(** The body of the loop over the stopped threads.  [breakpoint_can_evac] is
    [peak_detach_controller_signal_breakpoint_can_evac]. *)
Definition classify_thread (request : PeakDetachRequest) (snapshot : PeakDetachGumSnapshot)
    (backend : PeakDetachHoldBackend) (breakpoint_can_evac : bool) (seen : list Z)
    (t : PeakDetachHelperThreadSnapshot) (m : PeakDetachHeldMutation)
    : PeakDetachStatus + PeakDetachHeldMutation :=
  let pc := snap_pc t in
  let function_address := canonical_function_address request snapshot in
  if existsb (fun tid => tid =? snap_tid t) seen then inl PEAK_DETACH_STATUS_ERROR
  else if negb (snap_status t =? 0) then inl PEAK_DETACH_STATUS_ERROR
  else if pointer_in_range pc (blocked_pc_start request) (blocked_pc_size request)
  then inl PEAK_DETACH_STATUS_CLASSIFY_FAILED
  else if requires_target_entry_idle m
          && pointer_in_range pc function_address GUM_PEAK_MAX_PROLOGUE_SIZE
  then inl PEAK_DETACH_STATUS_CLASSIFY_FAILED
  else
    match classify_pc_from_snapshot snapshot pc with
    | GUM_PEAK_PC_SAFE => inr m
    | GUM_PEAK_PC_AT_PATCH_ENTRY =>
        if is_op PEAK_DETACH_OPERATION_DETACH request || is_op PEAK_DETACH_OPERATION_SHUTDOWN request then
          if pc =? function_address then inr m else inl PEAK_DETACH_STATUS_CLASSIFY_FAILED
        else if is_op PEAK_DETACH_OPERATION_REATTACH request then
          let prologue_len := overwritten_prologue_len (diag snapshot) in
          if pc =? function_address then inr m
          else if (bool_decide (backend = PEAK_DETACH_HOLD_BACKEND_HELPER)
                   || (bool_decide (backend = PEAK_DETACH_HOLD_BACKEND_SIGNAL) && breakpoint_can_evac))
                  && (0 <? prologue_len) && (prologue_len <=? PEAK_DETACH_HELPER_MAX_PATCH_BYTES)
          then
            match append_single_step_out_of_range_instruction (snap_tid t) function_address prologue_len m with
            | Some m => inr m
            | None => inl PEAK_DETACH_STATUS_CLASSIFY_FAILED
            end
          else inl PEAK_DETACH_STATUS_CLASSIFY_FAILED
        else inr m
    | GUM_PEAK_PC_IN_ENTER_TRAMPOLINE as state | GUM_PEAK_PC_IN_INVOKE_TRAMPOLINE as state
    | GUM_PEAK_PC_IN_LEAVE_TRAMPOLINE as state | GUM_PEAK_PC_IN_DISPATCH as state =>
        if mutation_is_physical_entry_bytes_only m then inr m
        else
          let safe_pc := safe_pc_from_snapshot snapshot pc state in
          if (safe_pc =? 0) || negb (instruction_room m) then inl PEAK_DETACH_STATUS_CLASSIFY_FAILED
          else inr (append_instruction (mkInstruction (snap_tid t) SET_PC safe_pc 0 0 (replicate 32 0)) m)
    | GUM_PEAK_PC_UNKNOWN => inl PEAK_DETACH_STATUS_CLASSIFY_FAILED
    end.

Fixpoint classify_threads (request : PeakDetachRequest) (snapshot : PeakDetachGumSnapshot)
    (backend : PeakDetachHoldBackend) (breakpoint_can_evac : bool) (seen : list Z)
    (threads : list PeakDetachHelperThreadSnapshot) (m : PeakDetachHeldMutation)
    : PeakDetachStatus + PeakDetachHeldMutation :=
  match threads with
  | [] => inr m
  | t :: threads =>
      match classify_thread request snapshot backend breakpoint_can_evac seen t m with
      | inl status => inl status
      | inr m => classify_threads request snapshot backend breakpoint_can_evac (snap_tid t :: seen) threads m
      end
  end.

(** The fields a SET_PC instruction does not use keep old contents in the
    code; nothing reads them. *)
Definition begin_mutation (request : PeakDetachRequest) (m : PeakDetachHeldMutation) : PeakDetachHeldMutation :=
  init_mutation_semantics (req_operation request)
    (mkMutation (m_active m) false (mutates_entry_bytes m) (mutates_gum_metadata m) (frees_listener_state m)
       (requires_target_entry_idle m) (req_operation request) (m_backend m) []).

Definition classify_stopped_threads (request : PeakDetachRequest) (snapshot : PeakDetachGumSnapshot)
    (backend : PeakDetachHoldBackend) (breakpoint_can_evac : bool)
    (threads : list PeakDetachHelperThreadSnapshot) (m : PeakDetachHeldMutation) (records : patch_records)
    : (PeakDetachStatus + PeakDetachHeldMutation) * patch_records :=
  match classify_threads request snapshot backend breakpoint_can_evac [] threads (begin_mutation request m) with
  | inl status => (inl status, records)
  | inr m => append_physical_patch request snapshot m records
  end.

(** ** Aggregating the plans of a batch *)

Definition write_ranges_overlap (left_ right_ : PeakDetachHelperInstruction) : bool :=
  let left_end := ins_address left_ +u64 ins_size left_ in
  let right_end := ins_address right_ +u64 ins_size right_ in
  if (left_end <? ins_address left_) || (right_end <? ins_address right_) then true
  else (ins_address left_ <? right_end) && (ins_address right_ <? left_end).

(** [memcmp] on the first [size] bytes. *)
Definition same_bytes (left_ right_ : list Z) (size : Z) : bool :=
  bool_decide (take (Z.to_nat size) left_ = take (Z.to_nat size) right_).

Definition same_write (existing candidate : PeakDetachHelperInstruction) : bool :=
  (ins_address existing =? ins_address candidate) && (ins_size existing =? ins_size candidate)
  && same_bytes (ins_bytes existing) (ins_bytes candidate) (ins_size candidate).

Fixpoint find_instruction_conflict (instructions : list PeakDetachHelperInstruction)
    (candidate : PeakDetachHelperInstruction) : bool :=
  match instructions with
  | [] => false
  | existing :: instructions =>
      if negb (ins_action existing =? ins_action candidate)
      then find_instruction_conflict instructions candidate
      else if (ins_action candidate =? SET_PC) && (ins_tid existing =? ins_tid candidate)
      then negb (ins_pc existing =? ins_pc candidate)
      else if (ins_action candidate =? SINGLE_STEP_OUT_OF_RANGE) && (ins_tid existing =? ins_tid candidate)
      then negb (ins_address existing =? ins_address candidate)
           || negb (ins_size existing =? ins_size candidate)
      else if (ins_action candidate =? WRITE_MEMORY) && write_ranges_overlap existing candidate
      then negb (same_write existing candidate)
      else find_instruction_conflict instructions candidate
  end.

== TASK GOAL ==
Restate every line of the listing word for word.

== RESPONSE AREA ==
(** The body of the loop over the stopped threads.  [breakpoint_can_evac] is
    [peak_detach_controller_signal_breakpoint_can_evac]. *)
Definition classify_thread (request : PeakDetachRequest) (snapshot : PeakDetachGumSnapshot)
    (backend : PeakDetachHoldBackend) (breakpoint_can_evac : bool) (seen : list Z)
    (t : PeakDetachHelperThreadSnapshot) (m : PeakDetachHeldMutation)
    : PeakDetachStatus + PeakDetachHeldMutation :=
  let pc := snap_pc t in
  let function_address := canonical_function_address request snapshot in
  if existsb (fun tid => tid =? snap_tid t) seen then inl PEAK_DETACH_STATUS_ERROR
  else if negb (snap_status t =? 0) then inl PEAK_DETACH_STATUS_ERROR
  else if pointer_in_range pc (blocked_pc_start request) (blocked_pc_size request)
  then inl PEAK_DETACH_STATUS_CLASSIFY_FAILED
  else if requires_target_entry_idle m
          && pointer_in_range pc function_address GUM_PEAK_MAX_PROLOGUE_SIZE
  then inl PEAK_DETACH_STATUS_CLASSIFY_FAILED
  else
    match classify_pc_from_snapshot snapshot pc with
    | GUM_PEAK_PC_SAFE => inr m
    | GUM_PEAK_PC_AT_PATCH_ENTRY =>
        if is_op PEAK_DETACH_OPERATION_DETACH request || is_op PEAK_DETACH_OPERATION_SHUTDOWN request then
          if pc =? function_address then inr m else inl PEAK_DETACH_STATUS_CLASSIFY_FAILED
        else if is_op PEAK_DETACH_OPERATION_REATTACH request then
          let prologue_len := overwritten_prologue_len (diag snapshot) in
          if pc =? function_address then inr m
          else if (bool_decide (backend = PEAK_DETACH_HOLD_BACKEND_HELPER)
                   || (bool_decide (backend = PEAK_DETACH_HOLD_BACKEND_SIGNAL) && breakpoint_can_evac))
                  && (0 <? prologue_len) && (prologue_len <=? PEAK_DETACH_HELPER_MAX_PATCH_BYTES)
          then
            match append_single_step_out_of_range_instruction (snap_tid t) function_address prologue_len m with
            | Some m => inr m
            | None => inl PEAK_DETACH_STATUS_CLASSIFY_FAILED
            end
          else inl PEAK_DETACH_STATUS_CLASSIFY_FAILED
        else inr m
    | GUM_PEAK_PC_IN_ENTER_TRAMPOLINE as state | GUM_PEAK_PC_IN_INVOKE_TRAMPOLINE as state
    | GUM_PEAK_PC_IN_LEAVE_TRAMPOLINE as state | GUM_PEAK_PC_IN_DISPATCH as state =>
        if mutation_is_physical_entry_bytes_only m then inr m
        else
          let safe_pc := safe_pc_from_snapshot snapshot pc state in
          if (safe_pc =? 0) || negb (instruction_room m) then inl PEAK_DETACH_STATUS_CLASSIFY_FAILED
          else inr (append_instruction (mkInstruction (snap_tid t) SET_PC safe_pc 0 0 (replicate 32 0)) m)
    | GUM_PEAK_PC_UNKNOWN => inl PEAK_DETACH_STATUS_CLASSIFY_FAILED
    end.

Fixpoint classify_threads (request : PeakDetachRequest) (snapshot : PeakDetachGumSnapshot)
    (backend : PeakDetachHoldBackend) (breakpoint_can_evac : bool) (seen : list Z)
    (threads : list PeakDetachHelperThreadSnapshot) (m : PeakDetachHeldMutation)
    : PeakDetachStatus + PeakDetachHeldMutation :=
  match threads with
  | [] => inr m
  | t :: threads =>
      match classify_thread request snapshot backend breakpoint_can_evac seen t m with
      | inl status => inl status
      | inr m => classify_threads request snapshot backend breakpoint_can_evac (snap_tid t :: seen) threads m
      end
  end.

(** The fields a SET_PC instruction does not use keep old contents in the
    code; nothing reads them. *)
Definition begin_mutation (request : PeakDetachRequest) (m : PeakDetachHeldMutation) : PeakDetachHeldMutation :=
  init_mutation_semantics (req_operation request)
    (mkMutation (m_active m) false (mutates_entry_bytes m) (mutates_gum_metadata m) (frees_listener_state m)
       (requires_target_entry_idle m) (req_operation request) (m_backend m) []).

Definition classify_stopped_threads (request : PeakDetachRequest) (snapshot : PeakDetachGumSnapshot)
    (backend : PeakDetachHoldBackend) (breakpoint_can_evac : bool)
    (threads : list PeakDetachHelperThreadSnapshot) (m : PeakDetachHeldMutation) (records : patch_records)
    : (PeakDetachStatus + PeakDetachHeldMutation) * patch_records :=
  match classify_threads request snapshot backend breakpoint_can_evac [] threads (begin_mutation request m) with
  | inl status => (inl status, records)
  | inr m => append_physical_patch request snapshot m records
  end.

(** ** Aggregating the plans of a batch *)

Definition write_ranges_overlap (left_ right_ : PeakDetachHelperInstruction) : bool :=
  let left_end := ins_address left_ +u64 ins_size left_ in
  let right_end := ins_address right_ +u64 ins_size right_ in
  if (left_end <? ins_address left_) || (right_end <? ins_address right_) then true
  else (ins_address left_ <? right_end) && (ins_address right_ <? left_end).

(** [memcmp] on the first [size] bytes. *)
Definition same_bytes (left_ right_ : list Z) (size : Z) : bool :=
  bool_decide (take (Z.to_nat size) left_ = take (Z.to_nat size) right_).

Definition same_write (existing candidate : PeakDetachHelperInstruction) : bool :=
  (ins_address existing =? ins_address candidate) && (ins_size existing =? ins_size candidate)
  && same_bytes (ins_bytes existing) (ins_bytes candidate) (ins_size candidate).

Fixpoint find_instruction_conflict (instructions : list PeakDetachHelperInstruction)
    (candidate : PeakDetachHelperInstruction) : bool :=
  match instructions with
  | [] => false
  | existing :: instructions =>
      if negb (ins_action existing =? ins_action candidate)
      then find_instruction_conflict instructions candidate
      else if (ins_action candidate =? SET_PC) && (ins_tid existing =? ins_tid candidate)
      then negb (ins_pc existing =? ins_pc candidate)
      else if (ins_action candidate =? SINGLE_STEP_OUT_OF_RANGE) && (ins_tid existing =? ins_tid candidate)
      then negb (ins_address existing =? ins_address candidate)
           || negb (ins_size existing =? ins_size candidate)
      else if (ins_action candidate =? WRITE_MEMORY) && write_ranges_overlap existing candidate
      then negb (same_write existing candidate)
      else find_instruction_conflict instructions candidate
  end.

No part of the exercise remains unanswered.